◆ WHAT TO DO: Only some lines are wanted. Transcribe, exactly, the lines below from the line with "b ∈ foldl (λ X a, X" up to and including the line with "- intros j Hj".

*** RECORDS FOR THE TASK Section Begins ***

(** ** Authentication *)

(** What [commit_authenticated] does to the sessions of the peer *)
Record committed a (p : string) s (e : SessionElection) s' : Prop := {
  cm_sessions : node_sessions s' = node_sessions s ∧ connection_ids s' = connection_ids s ∧
    node_id_counter s' = node_id_counter s ∧ this_node_name s' = this_node_name s ∧ subscriptions s' = subscriptions s;
  cm_authenticated b : b ∈ authenticated_sessions s' ↔
    (b = a ∨ b ∈ authenticated_sessions s) ∧
    (∀ j, node_sessions s !! b = Some j → name_of j = Some p →
       b ∈ elect_sessions (node_name (this_node_name s)) p
             (candidates_for_peer (with_authenticated (union {[a]}) s) p true));
  cm_survives : candidate_survives e = bool_decide (a ∈ authenticated_sessions s');
  cm_losers b : (∀ c j, node_sessions s !! c = Some j → ses_actor j = c) →
    b ∈ losers e ↔ (b = a ∨ b ∈ authenticated_sessions s) ∧ ¬ (b ∈ authenticated_sessions s') ∧
      is_Some (node_sessions s !! b)
}.

Lemma foldl_difference (X : gset ActorId) (l : list ActorId) b :
  b ∈ foldl (λ X a, X ∖ {[a]}) X l ↔ b ∈ X ∧ ¬ (b ∈ l).
Proof. revert X. induction l as [|a l IH]; intros X; simpl; [set_solver|]. rewrite IH. set_solver. Qed.

Lemma commit_effect a n s :
  node_sessions s !! a ≫= peer_name = Some n →
  ∃ e s', commit_authenticated a s = (Some e, s') ∧ committed a (node_name n) s e s'.
Proof.
  intros Hn. unfold commit_authenticated. rewrite Hn. cbv zeta. eexists _, _. split; [done|].
  set (t := with_authenticated (union {[a]}) s). set (el := elect_sessions _ _ _).
  set (lost := omap _ (sessions_iter t)).
  assert (Hlost : ∀ b x, (b, x) ∈ lost ↔ ∃ j, node_sessions s !! b = Some j ∧ (b = a ∨ b ∈ authenticated_sessions s) ∧
    name_of j = Some (node_name n) ∧ ¬ (b ∈ el) ∧ x = ses_actor j).
  { intros b x. unfold lost. rewrite list_elem_of_omap. split.
    - intros ([b' j] & Hj%elem_of_sessions_iter & Hc). exists j.
      destruct (_ && _) eqn:E; simplify_eq/=. rewrite !andb_true_iff, negb_true_iff, !bool_decide_eq_true,
        bool_decide_eq_false in E. destruct E as [[Ha Hp] Hel]. split_and!; try done. set_solver.
    - intros (j & Hj & Ha & Hp & Hel & ->). exists (b, j). rewrite elem_of_sessions_iter. split; [done|].
      rewrite (bool_decide_eq_true_2 (b ∈ _)) by (unfold t; cbn; set_solver).
      by rewrite bool_decide_eq_true_2, bool_decide_eq_false_2. }
  assert (Hids : ∀ b, b ∈ lost.*1 ↔ ∃ j, node_sessions s !! b = Some j ∧ (b = a ∨ b ∈ authenticated_sessions s) ∧
    name_of j = Some (node_name n) ∧ ¬ (b ∈ el)).
  { intros b. rewrite list_elem_of_fmap. split.
    - intros ([b' x] & -> & (j & ? & ? & ? & ? & ?)%Hlost). by exists j.
    - intros (j & ? & ? & ? & ?). exists (b, ses_actor j). split; [done|]. apply Hlost. by exists j. }
  clearbody lost. assert (Hauth : ∀ b, b ∈ foldl (λ X c, X ∖ {[c]}) (authenticated_sessions t) lost.*1 ↔
    (b = a ∨ b ∈ authenticated_sessions s) ∧
    (∀ j, node_sessions s !! b = Some j → name_of j = Some (node_name n) → b ∈ el)).
  { intros b. rewrite foldl_difference, Hids. unfold t. cbn [authenticated_sessions with_authenticated].
    rewrite elem_of_union, elem_of_singleton.
    split; intros [Hb Hel]; split; try done.
    - intros j Hj Hp. destruct (decide (b ∈ el)); [done|]. destruct Hel. by exists j.
    - intros (j & Hj & _ & Hp & []). by apply (Hel j). }
  split.
  - done.
  - exact Hauth.
  - change (bool_decide (a ∈ el) = bool_decide (a ∈ foldl (λ X c, X ∖ {[c]}) (authenticated_sessions t) lost.*1)).
    apply bool_decide_ext. rewrite Hauth. split; [by intros; split; [left|]|]. intros [_ Hel].
    destruct (node_sessions s !! a) as [i|] eqn:Ei; [|done]. apply (Hel i); [done|]. unfold name_of.
    by rewrite (Hn : peer_name i = Some n).
  - intros b Hact. etrans; [apply list_elem_of_fmap|].
    etrans; [|apply and_iff_compat_l, and_iff_compat_r, not_iff_compat; symmetry; exact (Hauth b)]. split.
    + intros ([b' x] & -> & (j & Hj & Hb & Hp & Hel & ->)%Hlost). rewrite (Hact _ _ Hj).
      split_and!; [done| |done]. intros [_ Hno]. by apply Hel, (Hno j).
    + intros (Hb & Hno & [j Hj]). exists (b, ses_actor j). split; [by rewrite (Hact b j)|].
      apply Hlost. exists j. destruct (decide (name_of j = Some (node_name n) ∧ ¬ (b ∈ el))) as [[Hp Hel]|Hd];
        [done|]. destruct Hno. split; [done|]. intros j' Hj' Hp. simplify_eq.
      destruct (decide (b ∈ el)); [done|]. by destruct Hd.
Qed.

Lemma committed_inv a n s e s' :
  server_inv s → node_sessions s !! a ≫= peer_name = Some n → node_name n ≠ node_name (this_node_name s) →
  committed a (node_name n) s e s' → server_inv s'.
Proof.
  intros Hs Hn Hne [(Es & Ec & Eo & Et & _) Hauth _ _].
  assert (Haf : ∀ p b j, authenticated_for s' p b j →
    (p = node_name n ∧ candidate_of s b j ∈ candidates_for_peer (with_authenticated (union {[a]}) s) p true ∧
       b ∈ elect_sessions (node_name (this_node_name s)) p
             (candidates_for_peer (with_authenticated (union {[a]}) s) p true)) ∨
    (p ≠ node_name n ∧ authenticated_for s p b j)).
  { intros p b j (Hj & Hp & Hb). rewrite Es in Hj. apply Hauth in Hb as [Hb Hel].
    destruct (decide (p = node_name n)) as [->|Hpn]; [left|right]; (split; [done|]).
    - split; [|by apply (Hel j)]. apply elem_of_candidates. exists b, j. split; [|done].
      split_and!; [done|done|]. cbn. set_solver.
    - split_and!; [done|done|]. destruct Hb as [->|?]; [|done]. rewrite Hj in Hn. simpl in Hn.
      unfold name_of in Hp. rewrite Hn in Hp. by simplify_eq/=. }
  split.
  - intros b i. rewrite Es, Eo. apply (si_actor s Hs).
  - intros b c i j. rewrite Es. apply (si_node_id s Hs).
  - intros b. rewrite Es, Ec. apply (si_connection s Hs).
  - intros b Hb. rewrite Et. pose proof Hb as [Hb' _]%Hauth. destruct Hb' as [->|Hb'].
    + destruct (node_sessions s !! a) as [i|] eqn:Ei; [|done]. exists i, (node_name n).
      split; [|done]. split_and!; [by rewrite Es| |done]. unfold name_of. by rewrite (Hn : peer_name i = Some n).
    + destruct (si_named s Hs b Hb') as (i & p & (Hi & Hp & _) & Hpn). exists i, p. split; [|done].
      split_and!; [by rewrite Es|done|done].
  - intros p b c i j Hb Hc Hbc.
    assert (connection_of s' = connection_of s) as -> by (unfold connection_of; by rewrite Ec).
    destruct (Haf _ _ _ Hb) as [(Hp & Hb1 & Hb2)|[Hpn Hb1]], (Haf _ _ _ Hc) as [(Hp' & Hc1 & Hc2)|[? Hc1]];
      [|done|done|by apply (si_settled s Hs p b c i j)]. subst p.
    apply (proj2 (elect_settles (node_name (this_node_name s)) (node_name n) _
      (not_eq_sym Hne) (candidates_once _ _ _)) (candidate_of s b i) (candidate_of s c j) Hb1 Hc1 Hb2 Hc2).
    unfold candidate_of. congruence.
Qed.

*** RECORDS FOR THE TASK Section Ends ***

◆ WRITTEN ANSWER:
  b ∈ foldl (λ X a, X ∖ {[a]}) X l ↔ b ∈ X ∧ ¬ (b ∈ l).
Proof. revert X. induction l as [|a l IH]; intros X; simpl; [set_solver|]. rewrite IH. set_solver. Qed.

Lemma commit_effect a n s :
  node_sessions s !! a ≫= peer_name = Some n →
  ∃ e s', commit_authenticated a s = (Some e, s') ∧ committed a (node_name n) s e s'.
Proof.
  intros Hn. unfold commit_authenticated. rewrite Hn. cbv zeta. eexists _, _. split; [done|].
  set (t := with_authenticated (union {[a]}) s). set (el := elect_sessions _ _ _).
  set (lost := omap _ (sessions_iter t)).
  assert (Hlost : ∀ b x, (b, x) ∈ lost ↔ ∃ j, node_sessions s !! b = Some j ∧ (b = a ∨ b ∈ authenticated_sessions s) ∧
    name_of j = Some (node_name n) ∧ ¬ (b ∈ el) ∧ x = ses_actor j).
  { intros b x. unfold lost. rewrite list_elem_of_omap. split.
    - intros ([b' j] & Hj%elem_of_sessions_iter & Hc). exists j.
      destruct (_ && _) eqn:E; simplify_eq/=. rewrite !andb_true_iff, negb_true_iff, !bool_decide_eq_true,
        bool_decide_eq_false in E. destruct E as [[Ha Hp] Hel]. split_and!; try done. set_solver.
    - intros (j & Hj & Ha & Hp & Hel & ->). exists (b, j). rewrite elem_of_sessions_iter. split; [done|].
      rewrite (bool_decide_eq_true_2 (b ∈ _)) by (unfold t; cbn; set_solver).
      by rewrite bool_decide_eq_true_2, bool_decide_eq_false_2. }
  assert (Hids : ∀ b, b ∈ lost.*1 ↔ ∃ j, node_sessions s !! b = Some j ∧ (b = a ∨ b ∈ authenticated_sessions s) ∧
    name_of j = Some (node_name n) ∧ ¬ (b ∈ el)).
  { intros b. rewrite list_elem_of_fmap. split.
    - intros ([b' x] & -> & (j & ? & ? & ? & ? & ?)%Hlost). by exists j.
    - intros (j & ? & ? & ? & ?). exists (b, ses_actor j). split; [done|]. apply Hlost. by exists j. }
  clearbody lost. assert (Hauth : ∀ b, b ∈ foldl (λ X c, X ∖ {[c]}) (authenticated_sessions t) lost.*1 ↔
    (b = a ∨ b ∈ authenticated_sessions s) ∧
    (∀ j, node_sessions s !! b = Some j → name_of j = Some (node_name n) → b ∈ el)).
  { intros b. rewrite foldl_difference, Hids. unfold t. cbn [authenticated_sessions with_authenticated].
    rewrite elem_of_union, elem_of_singleton.
    split; intros [Hb Hel]; split; try done.
    - intros j Hj Hp. destruct (decide (b ∈ el)); [done|]. destruct Hel. by exists j.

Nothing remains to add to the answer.